Collected data entries -
====
Definition create (graph : Graph) (parameters : Parameters)
    : M rng (list Population) :=
  let* _ := lift (validate ["population_size"; "no_of_chunks"]%string
                           graph parameters) in
  let population_size := param_value graph parameters "population_size" in
  let no_of_chunks := param_value graph parameters "no_of_chunks" in
  let* individuals := generate_individuals graph parameters in
  if py_eq_int no_of_chunks 1 then
    ret [ChainPopulation graph individuals]
  else
    let* p := lift (as_int population_size) in
    let* n := lift (as_int no_of_chunks) in
    let* chunks := lift (_list_chunks individuals p n) in
    lift (mapM (wire graph chunks n) (Py.enumerate chunks)).

End PopulationFactory.

Arguments ChainPopulation {Individual} graph individuals.
Arguments ChainChunk {Individual} graph individuals
  prev_individual next_individual.

(** ** graph_coloring.py: conversion of the host graph *)

(** The part of the host API ([mgp]) the module reads.  An edge exposes
    its two endpoints, of which only the ids are read, and its property
    map; a vertex exposes its id and its outgoing edges; the procedure
    context exposes the vertices of the stored graph and the cancellation
    check, whose answer may change from one poll to the next. *)
Module mgp.

Record Edge : Type := mkEdge {
  from_vertex : Z;
  to_vertex : Z;
  properties : gmap string pvalue;
}.
(** The state in which a message on which the reader throws leaves the
    session, whatever else the network would deliver. *)
Lemma after_thrown (pre post : list outcome) (o : outcome) (what : string) :
  all_ok pre = true ->
  no_throw pre = true ->
  5 <= List.length pre ->
  ec_failed (out_ec o) = false ->
  Reader_parse (string_of_list_byte (out_data o)) = parse_throws what ->
  after (pre ++ o :: post)
  = set_uncaught (Some what) (set_buffer_ (out_data o) (set_pending [] (after pre))).
Proof.
  intros Hok Hnt Hlen F P.
  destruct (progress_with_buffer pre Hok Hnt) as (Hat & _ & Hb).
  rewrite (stage_at_late _ Hlen) in Hat.
  assert (E : after (pre ++ [o])
              = set_uncaught (Some what)
                  (set_buffer_ (out_data o) (set_pending [] (after pre)))).
  { rewrite world_after_snoc, (step_thrown o _ what Hat F); rewrite Hb; [reflexivity|exact P]. }
  replace (pre ++ o :: post)%list with ((pre ++ [o]) ++ post)%list
    by (rewrite <- app_assoc; reflexivity).
  rewrite after_app_stopped; [exact E | rewrite E; reflexivity].
Qed.

(** X1. What a session prints.  While every completion succeeds and
    the reader throws on no message, [std::cout] holds, in arrival order,
    the rendering of each received message that parses, and [std::cerr]
    the report of each one the reader rejects.  When the next completion
    fails, [std::cout] is left alone and [std::cerr] gets exactly one
    more line, the one naming the stage that failed.  When instead the
    reader throws on the next message, the session prints nothing for it
    and the exception is in flight. *)
Theorem run_output (pre : list outcome) :
  all_ok pre = true ->
  no_throw pre = true ->
  (cout (after pre) = join (map printed (received pre))
   /\ cerr (after pre) = join (map reported (received pre)))
  /\ (forall (o : outcome) (post : list outcome),
        ec_failed (out_ec o) = true ->
        cout (after (pre ++ o :: post)) = join (map printed (received pre))
        /\ cerr (after (pre ++ o :: post))
           = (join (map reported (received pre))
              ++ (what_of (stage_at (List.length pre)) ++ ": "
                  ++ ec_message (out_ec o) ++ endl))%string)
  /\ (forall (o : outcome) (post : list outcome) (what : string),
        5 <= List.length pre ->
        ec_failed (out_ec o) = false ->
        Reader_parse (string_of_list_byte (out_data o)) = parse_throws what ->
        cout (after (pre ++ o :: post)) = join (map printed (received pre))
        /\ cerr (after (pre ++ o :: post)) = join (map reported (received pre))
        /\ uncaught (after (pre ++ o :: post)) = Some what).
Proof.
  intros Hok Hnt. destruct (read_loop_trace pre Hok Hnt) as (Hc & He & _).
  split; [split; assumption|]. split.
  - intros o post F. destruct (progress pre Hok Hnt) as [Hat _].
    destruct (step_failed _ o _ Hat F) as (Hp & _ & He' & Hc' & _).
    rewrite <- world_after_snoc in Hp, He', Hc'.
    replace (pre ++ o :: post)%list with ((pre ++ [o]) ++ post)%list
      by (rewrite <- app_assoc; reflexivity).
    rewrite (after_app_stopped _ _ Hp), Hc', He', Hc, He. auto.
  - intros o post what Hlen F P.
    rewrite (after_thrown pre post o what Hok Hnt Hlen F P). simpl. auto.
Qed.

(** X2. While every completion succeeds and the reader throws on no
    message, the sizes passed to [buffer_.consume] are exactly the sizes
    of the messages received, one call per message and in arrival order.
    A message on which the reader throws is not consumed: the log stays
    as it was and the buffer keeps the message. *)
Theorem consume_sizes (script : list outcome) :
  all_ok script = true ->
  no_throw script = true ->
  consumed (calls (after script))
  = map (fun data => List.length data) (received script)
  /\ (forall (o : outcome) (post : list outcome) (what : string),
        5 <= List.length script ->
        ec_failed (out_ec o) = false ->
        Reader_parse (string_of_list_byte (out_data o)) = parse_throws what ->
        calls (after (script ++ o :: post)) = calls (after script)
        /\ buffer_ (after (script ++ o :: post)) = out_data o).
Proof.
  intros Hok Hnt. split; [apply (read_loop_trace script Hok Hnt)|].
  intros o post what Hlen F P.
  rewrite (after_thrown script post o what Hok Hnt Hlen F P). auto.
Qed.
(** *** Image download *)

Lemma saved_paths_app t1 t2 :
  saved_paths (t1 ++ t2) = (saved_paths t1 ++ saved_paths t2)%list.
Proof.
  induction t1 as [|e t1 IH]; [reflexivity|].
  destruct e; simpl; try assumption. now rewrite IH.
Qed.

Lemma download_image_result w sku dir item :
  exists tr,
    download_image w sku dir item = (tr, Ok tt) /\
    saved_paths tr =
      if image_ok w dir item then [webp_path dir (fst item)] else [].
Proof.
  destruct item as [idx [url|]]; unfold download_image, image_ok,
    requests_get, convert_to_webp; simpl.
  - destruct (http_get w url) as [content|]; simpl.
    + destruct (image_mode w content) as [mode|]; simpl.
      * destruct (convert_error w content (target_mode mode)); simpl;
          [eauto|].
        destruct (encode_error w content (target_mode mode));
          destruct (can_write w (webp_path dir idx)); simpl; eauto.
      * eauto.
    + eauto.
  - eauto.
Qed.

Lemma download_loop_result w sku dir items :
  exists tr,
    for_each items (download_image w sku dir) = (tr, Ok tt) /\
    saved_paths tr =
      map (fun it => webp_path dir (fst it)) (filter (image_ok w dir) items).
Proof.
  induction items as [|item items IH]; simpl.
  - unfold ret. eauto.
  - destruct (download_image_result w sku dir item) as (t1 & -> & H1).
    destruct IH as (t2 & -> & H2). simpl.
    eexists; split; [reflexivity|].
    rewrite saved_paths_app, H1, H2.
    now destruct (image_ok w dir item).
Qed.

End ScraperFacts.

(** *** One product *)

Module ProductFacts.
Import PyStr Scraper PyStrFacts ScraperFacts.

Lemma bind_inv {A B} (m : M A) (k : A -> M B) tr b :
  bind m k = (tr, Ok b) ->
  exists t1 a t2, m = (t1, Ok a) /\ k a = (t2, Ok b) /\ tr = (t1 ++ t2)%list.
Proof.
  destruct m as [t1 [a|e|]]; simpl; try discriminate.
  destruct (k a) as [t2 r] eqn:E. intros H. injection H as <- ->.
  exists t1, a, t2. auto.
Qed.
(** * mobly/controllers/android_device_lib/adb.py

    A shallow embedding of the adb proxy: the [AdbError] exception, the
    [AdbProxy] class with its execution primitive [_exec_cmd], the command
    builder [_exec_adb_cmd], the dynamic dispatch [__getattr__], the two
    convenience wrappers [tcp_forward] and [getprop], and the free function
    [list_occupied_adb_ports].

    Python values are represented as follows.
    - [bytes] is a list of [byte];
    - [str] is a list of Unicode code points ([N]);
    - [int] is [Z];
    - the [args] payload of a dispatched call is [None], a [str] or a list
      of [str];
    - exceptions are the constructors of [Exn], and a call yields a
      [Result];
    - the operating system is a function from the command handed to
      [subprocess.Popen] to what [communicate()] and [returncode] give back;
    - the methods of [AdbProxy] run in a state monad over the object, and
      record the processes they spawn and the lines they log. *)

From Stdlib Require Import List ZArith NArith Bool String Ascii Lia.
From Stdlib.Strings Require Import Byte.
From Stdlib Require Import DecimalString DecimalZ DecimalPos.
Import ListNotations.

Local Open Scope list_scope.

(** ** Python values *)

Definition bytes := list byte.
Definition codepoint := N.
Definition pystr := list codepoint.

(** A [str] literal of the source, written as a Rocq string of ASCII
    characters. *)
Definition lit (s : string) : pystr :=
  map N_of_ascii (list_ascii_of_string s).
Arguments lit s%_string.

(** The double quote of ['adb -s "%s" %s %s']. *)
Definition dquote : pystr := [34%N].

(** A [bytes] literal. *)
Definition blit (s : string) : bytes := list_byte_of_string s.
Arguments blit s%_string.

(** The payload [args] of a dispatched call: [None] (the default of
    [adb_call]), a string, or a list of strings. *)
Inductive Payload : Type :=
| PNone
| PStr (s : pystr)
| PList (l : list pystr).

(** The command handed to [subprocess.Popen]: one string or a list. *)
Inductive Cmd : Type :=
| CmdStr (s : pystr)
| CmdList (argv : list pystr).

(** [class AdbError(Exception)], with the four fields its [__init__]
    stores. *)
Record AdbError : Type := mkAdbError {
  cmd : Cmd;
  stdout : bytes;
  stderr : bytes;
  ret_code : Z
}.

Inductive Exn : Type :=
| ExAdbError (e : AdbError)
| ExOSError              (* Popen could not start the process *)
| ExUnicodeDecodeError   (* bytes.decode('utf-8') *)
| ExValueError           (* int(...), or Popen on a command with U+0000 *)
| ExTypeError            (* [name] + args with args not a list *)
| ExUnicodeEncodeError   (* Popen on a command with a lone surrogate *)
| ExOther (name : string). (* any other exception class, by its name *)

Inductive Result (A : Type) : Type :=
| Ok (a : A)
| Raise (e : Exn).
Arguments Ok {A} a.
Arguments Raise {A} e.
(** X10: [nfs_file_create] always closes what it opened: when it returns the
    client is all-zero, and a context that was created has been destroyed.
    It never opens an existing file, and it truncates at most once, to the
    size read out of the options; its result is then what the truncation
    returned. *)
Theorem nfs_file_create_always_closes (env : open_env) (url : string)
    (options : list QEMUOptionParameter) (w : World) :
  match nfs_file_create env url options w with
  | Ret r w' =>
      w_client w' = NFSClient_zero /\
      exists mid,
        w_trace w' = w_trace w ++ mid /\
        (forall f fl, ~ In (E_nfs_open f fl) mid) /\
        (forall n, In (E_nfs_ftruncate n) mid ->
           n = read_out_options options 0 /\ r = env_nfs_ftruncate env) /\
        (In E_nfs_init_context mid -> env_nfs_init_context env <> None ->
         In E_nfs_destroy_context mid)
  | Fault => True
  | Blocked | OutOfFuel => False
  end.
Proof.
  unfold nfs_file_create.
  unfold bind at 1. unfold put_client at 1. unfold bind at 1.
  match goal with
  | |- context [nfs_client_open env url O_CREAT ?W0] =>
      pose proof (nfs_client_open_outcome env url O_CREAT W0) as H;
      destruct (nfs_client_open env url O_CREAT W0) as [r0 w0| | |];
        try exact H
  end.
  destruct H as (mid & Htr & _ & _ & _ & Hopen & Htrunc & Hcases).
  cbn [w_trace] in Htr.
  assert (Hnoopen : forall f fl, ~ In (E_nfs_open f fl) mid).
  { intros f fl Hin. apply Hopen in Hin. destruct Hin as [Hz _].
    vm_compute in Hz. discriminate. }
  destruct w0 as [[cx0 f0 ev0 hz0] ts0 t0 tr0]. cbn [w_trace] in Htr. subst tr0.
  unfold nfs_ftruncate, nfs_client_close.
  destruct Hcases as [(Hneg & Hzero & Hdestroy) | (Hopened & _ & _ & _ & Hnd)].
  - cbn [w_client] in Hzero. inversion Hzero; subst.
    gcases; try exact I;
      (split; [reflexivity|]); eexists;
      (split; [repeat rewrite <- app_assoc; cbn [app]; reflexivity|]);
      (split; [intros f fl Hin; split_in Hin;
               first [discriminate Hin | contradiction
                     | exact (Hnoopen f fl Hin)]|]);
      (split; [intros n Hin; split_in Hin;
               first [discriminate Hin | contradiction
                     | exfalso; exact (Htrunc n Hin)]|]);
      intros Hin Hinit; rewrite in_app_iff; left; split_in Hin;
      first [discriminate Hin | contradiction | exact (Hdestroy Hin Hinit)].
  - destruct Hopened as [Hc Hf]. cbn [w_client context fh] in Hc, Hf.
    destruct cx0 as [c0|], f0 as [h0|]; try congruence.
    gcases;
      (split; [reflexivity|]); eexists;
      (split; [repeat rewrite <- app_assoc; cbn [app]; reflexivity|]);
      (split; [intros f fl Hin; split_in Hin;
               first [discriminate Hin | contradiction
                     | exact (Hnoopen f fl Hin)]|]);
      (split; [intros n Hin; split_in Hin;
               first [discriminate Hin | contradiction
                     | exfalso; exact (Htrunc n Hin)
                     | inversion Hin; split; reflexivity]|]);
      intros _ _; rewrite in_app_iff; right; in_event.
Qed.
(** * DeepSea stage parser ([cli/stage_parser.py]): a shallow embedding

    The development follows the Python module top-down:
    - the values a rendered SLS file is made of (YAML scalars, lists and
      mappings) and the handful of Python built-ins the parser applies to
      them;
    - the step classes ([SaltStep] and its four subclasses);
    - the cache directory and the renderer as explicit state;
    - the parser: [SLSParser._gen_state_name_from_include],
      [SLSParser._traverse_state], [SLSParser._search_step] and
      [SLSParser.parse_state_steps].

    Python exceptions are modelled by the error type [exn]; a function that
    may raise returns a [res].

    What the model takes for granted:
    - mappings have string keys and keep insertion order; numbers are
      integers;
    - [assert] statements are executed (the interpreter does not run with
      [-O]);
    - the Salt tree under [/srv/salt] does not change during a call, and
      the cache files under [/tmp] are not part of it; paths are compared
      as strings;
    - a cache file either unpickles to a plan or makes [pickle.load] raise;
    - the recursion of [_traverse_state] is bounded by an explicit depth,
      and reaching the bound raises [RecursionError]. *)

From stdpp Require Import base list gmap strings.
From Stdlib Require Import ZArith Lia Ascii.

Local Open Scope string_scope.
Local Open Scope list_scope.
Local Open Scope Z_scope.
Local Open Scope nat_scope.

(** ** Exceptions and results *)

Inductive exn :=
| AssertionError            (* a failed [assert] *)
| TypeError
| AttributeError
| KeyError
| OrchestrationNotFound     (* raised by [_state_file_path] *)
| UnpicklingError           (* [pickle.load] on a file that is no pickle *)
| RenderError               (* the renderer itself failed *)
| RecursionError.           (* the call depth bound was reached *)

Inductive res (A : Type) :=
| Ok (a : A)
| Raise (e : exn).
Arguments Ok {A} a.
Arguments Raise {A} e.

Declare Scope res_scope.
Notation "'try' x <- e1 ; e2" :=
  (match e1 with
   | Ok x => e2
   | Raise err => Raise err
   end)
  (at level 10, x name, e1 at level 100, e2 at level 200) : res_scope.
Local Open Scope res_scope.

(** ** Values

    What the renderer returns, and what the arguments of a step are made
    of: the YAML data model as Python sees it.  Mappings keep their
    insertion order (the parser walks them with [items()]), so they are
    association lists; their keys are strings.  Numbers are integers. *)

#[warnings="-register-all"]
Inductive value :=
| VNone
| VBool (b : bool)
| VNum (n : Z)
| VStr (s : string)
| VList (l : list value)
| VDict (d : list (string * value)).

(** [d[key]] / [key in d] on a mapping: the first binding of [key]. *)
Fixpoint dict_get (key : string) (d : list (string * value)) : option value :=
  match d with
  | [] => None
  | (k, v) :: d' => if String.eqb k key then Some v else dict_get key d'
  end.

(** [d[key] = val]: overwrite the binding in place, or append a new one. *)
Fixpoint dict_set (key : string) (val : value) (d : list (string * value))
  : list (string * value) :=
  match d with
  | [] => [(key, val)]
  | (k, v) :: d' =>
      if String.eqb k key then (k, val) :: d' else (k, v) :: dict_set key val d'
  end.

(** Python's [==] on these values.  [True == 1] and [False == 0]; lists
    compare element-wise, mappings regardless of order. *)
Fixpoint py_eq (a b : value) {struct a} : bool :=
  match a, b with
  | VNone, VNone => true
  | VBool x, VBool y => Bool.eqb x y
  | VBool x, VNum n => Z.eqb (if x then 1 else 0) n
  | VNum n, VBool x => Z.eqb n (if x then 1 else 0)
  | VNum n, VNum m => Z.eqb n m
  | VStr s, VStr t => String.eqb s t
  | VList l, VList m =>
      (fix list_eq (l m : list value) {struct l} : bool :=
         match l, m with
         | [], [] => true
         | x :: l', y :: m' => py_eq x y && list_eq l' m'
         | _, _ => false
         end) l m
  | VDict d, VDict e =>
      Nat.eqb (length d) (length e) &&
      (fix all_in (d : list (string * value)) : bool :=
         match d with
         | [] => true
         | (k, v) :: d' =>
             match dict_get k e with
             | Some w => py_eq v w && all_in d'
             | None => false
             end
         end) d
  | _, _ => false
  end.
====
Exercise aim - Looking at the data above, write out exactly the lines that start at the one containing "intros Hok Hnt. destruct" and end at the one containing "of the messages"; include both and nothing beyond.

Result -
  intros Hok Hnt. destruct (read_loop_trace pre Hok Hnt) as (Hc & He & _).
  split; [split; assumption|]. split.
  - intros o post F. destruct (progress pre Hok Hnt) as [Hat _].
    destruct (step_failed _ o _ Hat F) as (Hp & _ & He' & Hc' & _).
    rewrite <- world_after_snoc in Hp, He', Hc'.
    replace (pre ++ o :: post)%list with ((pre ++ [o]) ++ post)%list
      by (rewrite <- app_assoc; reflexivity).
    rewrite (after_app_stopped _ _ Hp), Hc', He', Hc, He. auto.
  - intros o post what Hlen F P.
    rewrite (after_thrown pre post o what Hok Hnt Hlen F P). simpl. auto.
Qed.

(** X2. While every completion succeeds and the reader throws on no
    message, the sizes passed to [buffer_.consume] are exactly the sizes
    of the messages received, one call per message and in arrival order.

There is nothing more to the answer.